For more than a decade, China’s carmakers have tried to export their vehicles outside the country, mostly with limited success. Having a relatively cheap car only gets a company so far in markets that value reliability and customer service and where Chinese brands are barely-known.
“They still have the heavy lifting to gain the trust from European consumers, American consumers,” says Tu Le, founder of consultancy Sino Auto Insights. “They still need to take the time — the BYD branding is still unfamiliar to the average US and European or UK consumer. They need to invest that time, capital and education, create awareness and build trust.”
BYD is starting in Norway, where sales of EVs have exploded: around three quarters of new car sales last year were for battery-powered cars. But it is not only competing against Tesla and the new models from the legacy carmakers, it is also up against a group of other Chinese companies.
These Chinese rivals include Nio, which began sales of its electric cars in the country last month. Even Chairman Mao’s favourite car brand, Hongqi or Red Flag, is beginning to export its electric SUVs to Norway, while MG, which is owned by China’s SAIC, is already selling cars in the country.
Nio, which has pioneered a system allowing owners to swap their batteries rather than recharge them, aims to build 20 battery swapping stations in Norway by the end of next year.

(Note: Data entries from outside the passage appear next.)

(* ===== verification/Prelude.v ===== *)
(** * Verification library of the control plane of the service mesh

    The control plane (Go, under [src/control-plane]) keeps the routes,
    clusters, endpoints, deployment versions and gateways of a mesh in an
    in-memory database, changes them by requests of a REST API and by
    blue-green operations, elects one of its instances as the master through a
    table of Postgres, and announces each committed change on a bus, from
    which the configuration of the Envoy gateways is built.  This library is a
    shallow embedding of that code: one definition per function, over explicit
    worlds, with its properties as theorems.

    ** How the parts interact

    A request reaches the node that may handle it ([Controllers.Proxy]), and
    its handler ([Controllers]; a declarative configuration: [Resources]).  It is
    validated ([Validation]), processed into entities ([Requests], with [Format],
    [RouteCreation] and [RegCommon]) and saved by the entity service ([Entity])
    through the repository ([Dao]) in one write transaction ([Runtime]) of the
    in-memory database ([MemDb], [Storage], with the schema of [Tables]); the
    services ([RouteServices], [StatefulSessions], [Registry], [BlueGreen],
    [Cleanup]) open the transactions and publish the events ([Events]) of what
    they commit.  Before a commit the changes are
    flushed to the persistent storage ([Persistence]), which is migrated
    ([Migrations]), loaded by a starting instance and followed by a standby
    instance ([DisasterRecovery]).  Which instance may write is decided by
    [Clustering]; the others follow it over the bus ([EventBus],
    [Replication]).  Clients watch the versions and the data centers
    ([Watchers]), and are shown the rest ([Views]).  An event becomes actions
    ([EnvoyEvents], [EnvoyProcessor]) on the snapshots of the gateways
    ([EnvoyActions], [EnvoyManager]), with the listeners, clusters and route
    configurations that the builders make of the entities ([EnvoyBuilder]);
    the listeners of the master carry the namespaces of the tenants ([Tenants]).

    ** Files and sources

    - [Prelude], [GoLib]: outcomes ([result]: value, error, panic), the state
      monad [prog], frames ([frame R m]: [m] changes the world within the
      preorder [R]), record updates, Go's [strings], [strconv], [net/url] and
      [sort.SliceStable].
    - [Domain], [Tables]: [domain/*.go], [ram/schema.go].  [MemDb]: the
      interface of hashicorp/go-memdb, operations with laws ([MemDbLaws]);
      [MemDbModel] is an instance, made of finite maps, so that the laws are
      consistent and the witnesses compute.  [Storage]: [ram/storage.go].
    - [RouteSort] ([util/routes/sort.go]), [RouteKey]
      ([services/route/routekey]), [VersionState] ([services/version]),
      [Msaddr] ([util/msaddr], [services/cluster/clusterkey]), [Format]
      ([services/route/business/format], [util/routes]), [RouteCreation]
      ([services/route/creator]): pure components.
    - [Runtime]: [dao/impl.go], the world ([World]: committed database, open
      transaction, lock, clock, published events, routing mode) and the
      transaction discipline; [RuntimeModel] is an instance for witnesses.
      [Dao]: [dao/*.go].  [Entity]: [services/entity], [services/envoy],
      [services/route/business/autogenerated.go].
    - [RegCommon], [Requests], [Registration]: [services/route/registration]
      and [services/route/registration.go].  [Dto], [Validation]:
      [restcontrollers/dto].  [RouteServices]: [services/route/v1], [v2], [v3].
      [Util]: [util/utils.go], [services/routingmode].
    - [StatefulSessions]: [services/statefulsession].  [LoadBalance]:
      [services/loadbalance].  [Cleanup]: [services/cleanup].
    - [Registry], [BlueGreen]: [services/bluegreen].  [Gateways]:
      [services/gateway].  [RateLimits]: [services/ratelimit].
      [ClusterService]: [services/cluster].  [HttpFilters]:
      [services/httpFilter].  [Tls]: [services/tls], [util/tls].  [ActiveDCs]:
      [services/active].  [Composite]: [composite].  [Bootstrap]:
      [configuration].  [DebugValidate]: [services/debug].
    - [Clustering]: [clustering], as a state machine of the whole cluster.
    - [EventBus]: [event/bus]; [Replication]: [com9n], [event/bus/grpcbus.go],
      the master and its slaves as a transition system.
    - [Persistence]: [constancy], [ram/loader.go]; [DisasterRecovery]:
      [services/dr].  [Migrations]: the Go migrations of
      [constancy/migration] and [constancy/fix].
    - [EnvoyApi]: the messages of Envoy's API that are built, as records;
      [EnvoyProps]: [envoy/cache/builder/common], [tlsmode], [bg];
      [EnvoyRoutes], [EnvoyVirtualHosts]: [envoy/cache/builder/routeconfig];
      [EnvoyClusters], [EnvoyListeners], [EnvoyBuilder]: the other builders;
      [EnvoyActions]: [envoy/cache/action]; [EnvoyEvents], [EnvoyProcessor]:
      [envoy/cache/event]; [EnvoyManager]: [envoy/cache/manager.go].
      [EnvoyModel] holds concrete parameters for the witnesses.
    - [Tenants]: [services/tm], [services/cache].  [Watchers]: [websocket], with
      the watchers as a transition system.
    - [Controllers]: [restcontrollers], [errorcodes], [services/health].
      [Resources]: [services/configresources] and the [resource.go] of the
      services.  [Views]: [ui], [restcontrollers/dto/converters.go].
    Files that end in [Spec] hold theorems and no code: those of one component
    ([DaoSpec], [GatewaysSpec], [PersistenceSpec], [ReplicationSpec] and the
    like), or of one property of several ([CommitSpec], [RecoverySpec]:
    persistence; [CandidateSpec], [PipelineSpec]: blue-green; [ServicesSpec]:
    rate limits, filters, clusters).  The other components have theirs at the end
    of their own file.

    ** What the theorems show

    - Blue-green: the stages of all versions after a promotion and a rollback
      ([BlueGreenSpec]), that either is committed as a whole; that nothing of a
      deleted candidate is left ([CandidateSpec]); the endpoints and routes a
      pipeline changes ([PipelineSpec]).
    - Clustering ([ClusteringSpec]): a lease excludes other masters, roles agree
      with the known master, an election makes progress; and what breaks when a
      commit fails or a node restarts.
    - Replication ([ReplicationSpec]): what a slave holds was committed; a slave
      whose stream stays intact, and that nothing overtakes while it joins,
      catches up; and the runs in which it does not.
    - Transactions: all or nothing ([Runtime]), the effect of the repository on
      rows ([DaoSpec]), requests that are committed as a whole and announced when
      they are, and those that are committed in parts ([RouteServicesSpec]).
    - The REST API: errors that lose their code ([Controllers]); what an instance
      on standby may change - the routing mode, when its details are read, and
      the namespaces of the composite - and that no other request changes
      anything there; resources are handled in order, and a refused one changes
      nothing ([Resources]); the pages of routes ([Views]).
    - Requests: what validation accepts and lets through ([Validation]);
      that a processed request is consistent ([Requests]); loops of hosts,
      conflicts with gateways, and the routes a deletion selects
      ([RegistrationSpec]); templates of paths and their rewriting
      ([Format], [RouteCreation]).
    - Data: keys of routes and clusters determine what they are made of, the
      order of routes, the pruning of archived versions, backup and restore.
    - Sessions ([StatefulSessions]); exactly what the cleanup of local
      development removes ([Cleanup]) and the deletion of a gateway
      ([GatewaysSpec]); rate limits and the owners of
      external authorisation ([ServicesSpec]); that balanced requests reach the
      data center of their alias ([ActiveDCs]); satellites as a set
      ([Composite]); that the initial configuration is announced
      ([Bootstrap]); the report on orphaned clusters ([DebugValidate]).
    - Persistence: the storage agrees with what is committed, table by table, but
      for header matchers that a commit gives new ids and TLS configurations that
      lose their gateways later ([PersistenceSpec], [CommitSpec]); loading it gives
      the committed database again ([RecoverySpec]); a standby instance follows
      it, but for the four tables it is told nothing of ([DisasterRecovery]); its
      migrations keep one route per key, as far as keys are those of what the
      routes match ([MigrationsSpec]).
    - Watchers: what a client is sent covers every change since the state it got
      first, and the runs in which one client stops all others ([Watchers]).
      Tenants: every listener is built again with the namespaces of the last
      reports (those of a facade ignore them), and a demotion waits for the
      tenant manager ([Tenants]).
    - Envoy: which version serves a request ([EnvoyRoutesSpec]); the shape of
      listeners ([ListenerSpec]); that snapshots stay typed ([SnapshotSpec]);
      what is announced, when, and that the attempts at start-up end
      ([ManagerSpec]).
    A theorem about a flaw of the code states what the code does.

    ** Conventions, bounds, parameters

    Integers are [Z]; where the code narrows one ([int32]) the wrap-around is
    written.  Strings are byte strings.  Recursion is structural throughout:
    loops of the code are over finite lists, and the endless loops of the
    elector are steps of a relation.  One definition takes fuel, the
    registration of a satellite ([Composite.register_attempts]), whose loop ends
    by the clock: [register_attempts_end] shows how much is enough.  What
    differs from run to run (clock, sequences, uuids, iteration order of maps,
    the bus, callbacks before a commit) are fields of the class [Runtime].
    Classes of their own hold what the process and the libraries provide:
    [MemDb] (go-memdb), [Postgres] (storage), [Sha256], [NetUrl],
    [Environment] and [Configuration] (environment and configuration files),
    [TlsMode], [Certificates] (X.509), [Protobuf] (marshalling),
    [SnapshotCache] (go-control-plane), [CompositeService] (answers of the
    baseline and the tenant manager), [VersionAliasesProvider].  Theorems hold
    for every instance.

    ** What is not modelled

    Objects are values: an in-place change of a shared object is visible when it
    is saved (the exceptions are argued where they occur; the elector's shared
    pointer to the master is modelled).  Transactions on Postgres are atomic
    steps; its isolation levels are not modelled.  Updates of one gateway's
    snapshot are atomic.  Left out, with the reason:
    - the network: the server that gives snapshots to the gateways ([envoy/grpc]),
      the generated code of the bus and of protobuf, the terminal events that end
      a subscription when the bus is shut down, the upgrade of connections to
      websockets with their pings, the socket of the tenant manager;
    - SQL: the migrations that change the schema (4, 10, 12, 25) and the fix of
      migration 24, the connection to the database and its listener, the driver
      of the election;
    - the details of certificates for the console and their metrics (X.509 and
      Prometheus), and the watching of their files;
    - what nothing calls: [BulkUpdateClusters], the queue of [util/queue], the
      locks by name;
    - start-up wiring, generated documentation, mocks and test services. *)
From stdpp Require Export base tactics list gmap strings fin_maps sorting.
From Stdlib Require Import ZArith Lia.

Declare Scope prog_scope.
Delimit Scope prog_scope with prog.
(* ===== verification/RouteSort.v ===== *)
(** [util/routes/sort.go]: the order in which routes are handed to Envoy, which
    takes the first one that matches. *)
From S2P Require Import Prelude GoLib Domain.
Open Scope string_scope.

(** * The comparison *)

Definition minimalGroupCaptured := "A".

Definition replaceGroupCapturesWithMinimalMatching (str : string) : string :=
  strings_ReplaceAll str "([^/]+)" minimalGroupCaptured.
Definition removeDoubleBackslashes (str : string) : string := strings_ReplaceAll str "\" "".

Definition matchesByRegexp (r : Route) : bool := (0 <? String.length (Route_Regexp r))%nat.
Definition matchesByPrefix (r : Route) : bool := (0 <? String.length (Route_Prefix r))%nat.
Definition matchesByPermissions (r : Route) : bool := Route_Deny r.
Definition getPrefixAsRegexp (r : Route) : string := Route_Prefix r ++ "(/.*)?".

Definition GetComparisonString (r : Route) : string :=
  if matchesByRegexp r
  then replaceGroupCapturesWithMinimalMatching (removeDoubleBackslashes (Route_Regexp r))
  else if matchesByPrefix r then removeDoubleBackslashes (getPrefixAsRegexp r)
  else "".

Definition comparison_length (r : Route) : Z := Z.of_nat (String.length (GetComparisonString r)).
Definition headers_length (r : Route) : Z := Z.of_nat (length (Route_HeaderMatchers r)).

Definition routeMatcherLess (r1 r2 : Route) : bool :=
  let h := (headers_length r1 - headers_length r2)%Z in
  let r := (comparison_length r1 - comparison_length r2)%Z in
  if matchesByPermissions r1 then true
  else if (r =? 0)%Z then
    if (r =? h)%Z then
      if matchesByPrefix r1 && matchesByRegexp r2 then true
      else if matchesByRegexp r1 && matchesByPrefix r2 then false
      else false
    else (0 <? h)%Z
  else (0 <? r)%Z.

(** * The three groups *)

Definition has_header (name : string) (r : Route) : bool :=
  existsb (fun m => strings_EqualFold name (HeaderMatcher_Name m)) (Route_HeaderMatchers r).

Definition OrderRoutesForEnvoy (routes : list Route) : list Route :=
  let balancingRoutes := List.filter (has_header "x-anchor") routes in
  let xVersionRoutes := List.filter (has_header "x-version") routes in
  let otherRoutes := List.filter (fun r => negb (has_header "x-version" r)) routes in
  SliceStable routeMatcherLess balancingRoutes
  ++ SliceStable routeMatcherLess xVersionRoutes
  ++ SliceStable routeMatcherLess otherRoutes.


(** * Properties *)

(** Routes whose comparison is an order: none is a permission, none is matched
    both by prefix and by regexp. *)
Definition plain_route (r : Route) : bool :=
  negb (matchesByPermissions r) && negb (matchesByPrefix r && matchesByRegexp r).

(** The rank of a route: a longer pattern first, then more header matchers,
    then a prefix before a regexp. *)
Definition route_rank (r : Route) : Z * Z * Z :=
  (comparison_length r, headers_length r, if matchesByPrefix r then 1 else 0)%Z.
Definition rank_gtb (a b : Z * Z * Z) : bool :=
  let '(l1, h1, k1) := a in
  let '(l2, h2, k2) := b in
  ((l2 <? l1) || ((l1 =? l2) && ((h2 <? h1) || ((h1 =? h2) && (k2 <? k1)))))%Z.
Definition ranks_before (r1 r2 : Route) : bool := rank_gtb (route_rank r1) (route_rank r2).

#[export] Instance ranks_before_order : StrictWeakOrder ranks_before.
Proof.
  unfold ranks_before. split; intros *;
    repeat match goal with |- context [route_rank ?r] => destruct (route_rank r) as [[??]?]; clear r end;
    unfold rank_gtb; rewrite ?orb_true_iff, ?andb_true_iff, ?orb_false_iff, ?andb_false_iff,
      ?orb_true_iff, ?andb_true_iff, ?orb_false_iff, ?andb_false_iff,
      ?Z.ltb_lt, ?Z.eqb_eq, ?Z.ltb_ge, ?Z.eqb_neq; lia.
Qed.

Lemma matched_length r :
  matchesByPrefix r = false -> matchesByRegexp r = false -> comparison_length r = 0%Z.
Proof. intros Hp Hr. unfold comparison_length, GetComparisonString. by rewrite Hp, Hr. Qed.

(** Removing backslashes keeps the end of the pattern of a prefix. *)
Lemma remove_backslashes_suffix s :
  exists u, removeDoubleBackslashes (s ++ "(/.*)?") = u ++ "(/.*)?".
Proof.
  unfold removeDoubleBackslashes, strings_ReplaceAll.
  induction s as [|c s (u & IH)]; [by exists ""|].
  cbn [String.append replace_all]. destruct (String.prefix "\" _).
  - exists u. exact IH.
  - exists (String c u). by rewrite IH.
Qed.
Lemma prefix_length_pos r :
  matchesByPrefix r = true -> matchesByRegexp r = false -> (0 < comparison_length r)%Z.
Proof.
  intros Hp Hr. unfold comparison_length, GetComparisonString. rewrite Hp, Hr.
  unfold getPrefixAsRegexp. destruct (remove_backslashes_suffix (Route_Prefix r)) as [u ->].
  rewrite str_length_app. simpl String.length. lia.
Qed.

Lemma routeMatcherLess_rank r1 r2 :
  plain_route r1 = true -> plain_route r2 = true -> routeMatcherLess r1 r2 = ranks_before r1 r2.
Proof.
  unfold plain_route. rewrite !andb_true_iff, !negb_true_iff, !andb_false_iff.
  intros [Hd1 H1] [Hd2 H2]. unfold routeMatcherLess, ranks_before, route_rank, rank_gtb.
  rewrite Hd1. pose proof (matched_length r1) as M1. pose proof (matched_length r2) as M2.
  pose proof (prefix_length_pos r1) as P1. pose proof (prefix_length_pos r2) as P2.
  destruct (matchesByPrefix r1), (matchesByRegexp r1), (matchesByPrefix r2), (matchesByRegexp r2);
    destruct H1, H2; try done; simpl;
    repeat match goal with
      | H : ?x = ?x -> _ |- _ => specialize (H eq_refl)
      | H : false = true -> _ |- _ => clear H
      | H : true = false -> _ |- _ => clear H
      end;
    apply eq_true_iff_eq;
    repeat match goal with |- context [(?a =? ?b)%Z] => destruct (Z.eqb_spec a b) end;
    rewrite ?orb_true_iff, ?andb_true_iff, ?Z.ltb_lt; simpl; lia.
Qed.

Lemma SliceStable_routes l :
  forallb plain_route l = true ->
  stable_arrangement ranks_before l (SliceStable routeMatcherLess l).
Proof.
  rewrite forallb_forall. intros H.
  rewrite (SliceStable_ext routeMatcherLess ranks_before); [apply SliceStable_spec, _|].
  intros x y Hx Hy. apply routeMatcherLess_rank; apply H; by apply list_elem_of_In.
Qed.

Lemma forallb_filter {A} (f g : A -> bool) l : forallb f l = true -> forallb f (List.filter g l) = true.
Proof.
  rewrite !forallb_forall. intros H x [Hx _]%filter_In. by apply H.
Qed.
Lemma filter_negb_perm {A} (f : A -> bool) l :
  List.filter f l ++ List.filter (fun x => negb (f x)) l ≡ₚ l.
Proof.
  induction l as [|x l IH]; simpl; [done|]. destruct (f x); simpl.
  - by rewrite IH.
  - by rewrite <- Permutation_middle, IH.
Qed.

(** The routes sent to Envoy are three groups one after the other: the
    routes with an x-anchor matcher, those with an x-version matcher and those
    without one.  When no route is a permission and none is matched both by
    prefix and regexp, each group is the unique stable arrangement of its
    routes by rank: longer pattern first, then more header matchers, then
    prefix before regexp. *)
Theorem OrderRoutesForEnvoy_groups routes :
  forallb plain_route routes = true ->
  exists balancing xversion other,
    OrderRoutesForEnvoy routes = (balancing ++ xversion ++ other)%list /\
    stable_arrangement ranks_before (List.filter (has_header "x-anchor") routes) balancing /\
    stable_arrangement ranks_before (List.filter (has_header "x-version") routes) xversion /\
    stable_arrangement ranks_before
      (List.filter (fun r => negb (has_header "x-version" r)) routes) other.
Proof.
  intros H. eexists _, _, _. split; [reflexivity|].
  split_and!; apply SliceStable_routes, forallb_filter, H.
Qed.

(** Ordering routes loses and invents none, whatever the routes: every route
    comes out once, and a second time when it has an x-anchor matcher. *)
Theorem OrderRoutesForEnvoy_permutation routes :
  OrderRoutesForEnvoy routes ≡ₚ (List.filter (has_header "x-anchor") routes ++ routes)%list.
Proof.
  unfold OrderRoutesForEnvoy. rewrite !SliceStable_perm. by rewrite filter_negb_perm.
Qed.

(** A permission (a route with the deny flag) compares before every route,
    and a route with a longer pattern compares before the permission, so two
    such routes come out in the opposite of the order they came in. *)
Theorem OrderRoutesForEnvoy_deny_flips :
  let deny := (zero : Route) <| Route_Prefix := "/a" |> <| Route_Deny := true |> in
  let long := (zero : Route) <| Route_Prefix := "/a/b" |> in
  OrderRoutesForEnvoy [deny; long] = [long; deny] /\
  OrderRoutesForEnvoy [long; deny] = [deny; long].
Proof. split; reflexivity. Qed.

Definition example_routes : list Route :=
  [(zero : Route) <| Route_Prefix := "/a" |>;
   (zero : Route) <| Route_Regexp := "/a/([^/]+)(/.*)?" |>;
   (zero : Route) <| Route_Prefix := "/a/b" |>;
   (zero : Route) <| Route_Prefix := "/a" |>
     <| Route_HeaderMatchers := [(zero : HeaderMatcher) <| HeaderMatcher_Name := "X-Version" |>] |>].
Example OrderRoutesForEnvoy_example :
  (fun r => (Route_Prefix r, Route_Regexp r)) <$> OrderRoutesForEnvoy example_routes
  = [("/a", ""); ("/a/b", ""); ("", "/a/([^/]+)(/.*)?"); ("/a", "")].
Proof. reflexivity. Qed.
Lemma OrderRoutesForEnvoy_groups_witness :
  forallb plain_route example_routes = true /\
  exists balancing xversion other,
    OrderRoutesForEnvoy example_routes = (balancing ++ xversion ++ other)%list /\
    stable_arrangement ranks_before (List.filter (has_header "x-anchor") example_routes) balancing /\
    stable_arrangement ranks_before (List.filter (has_header "x-version") example_routes) xversion /\
    stable_arrangement ranks_before
      (List.filter (fun r => negb (has_header "x-version" r)) example_routes) other.
Proof. split; [reflexivity|]. apply (OrderRoutesForEnvoy_groups example_routes). reflexivity. Defined.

“There is real competition in Norway now, Norway is the country with the most variety of EV models available,” says Christina Bu, secretary-general of the Norwegian EV Association. “Traditionally the German brands have been very popular in Norway . . . but it seems that consumers are sticking less to the model and it’s more about the range of the car.”
Tsinghua University professor Ouyang Minggao, a prominent expert on electric vehicles, sounded a note of caution last month at an electric vehicle conference.
“Their [BYD] battery technology is also in the global lead. But we still need to be cautious, especially when you have revolutionary and disruptive innovative companies such as Tesla,” says Prof Ouyang.
Still, BYD could become a seller of electric cars within China and dominate battery supply outside the country, according to Taylor Ogan, chief executive of Snow Bull Capital, a US hedge fund. BYD’s battery is “by far the cheapest on the market”, at a cost of around $80 a kilowatt-hour at the pack level, or even lower, compared with average prices of $137/kWh last year, he said. BYD declined to comment on costs.
BYD says it is preparing to build a battery factory in Europe to “provide supporting facilities for European auto customers”, as part of its global expansion drive. CATL is also building a European battery factory in Germany.
Says Michael Dunne, chief executive of industry advisory group ZoZoGo who used to live in China: “BYD is the prototype of where [President] Xi Jinping wants to take China.”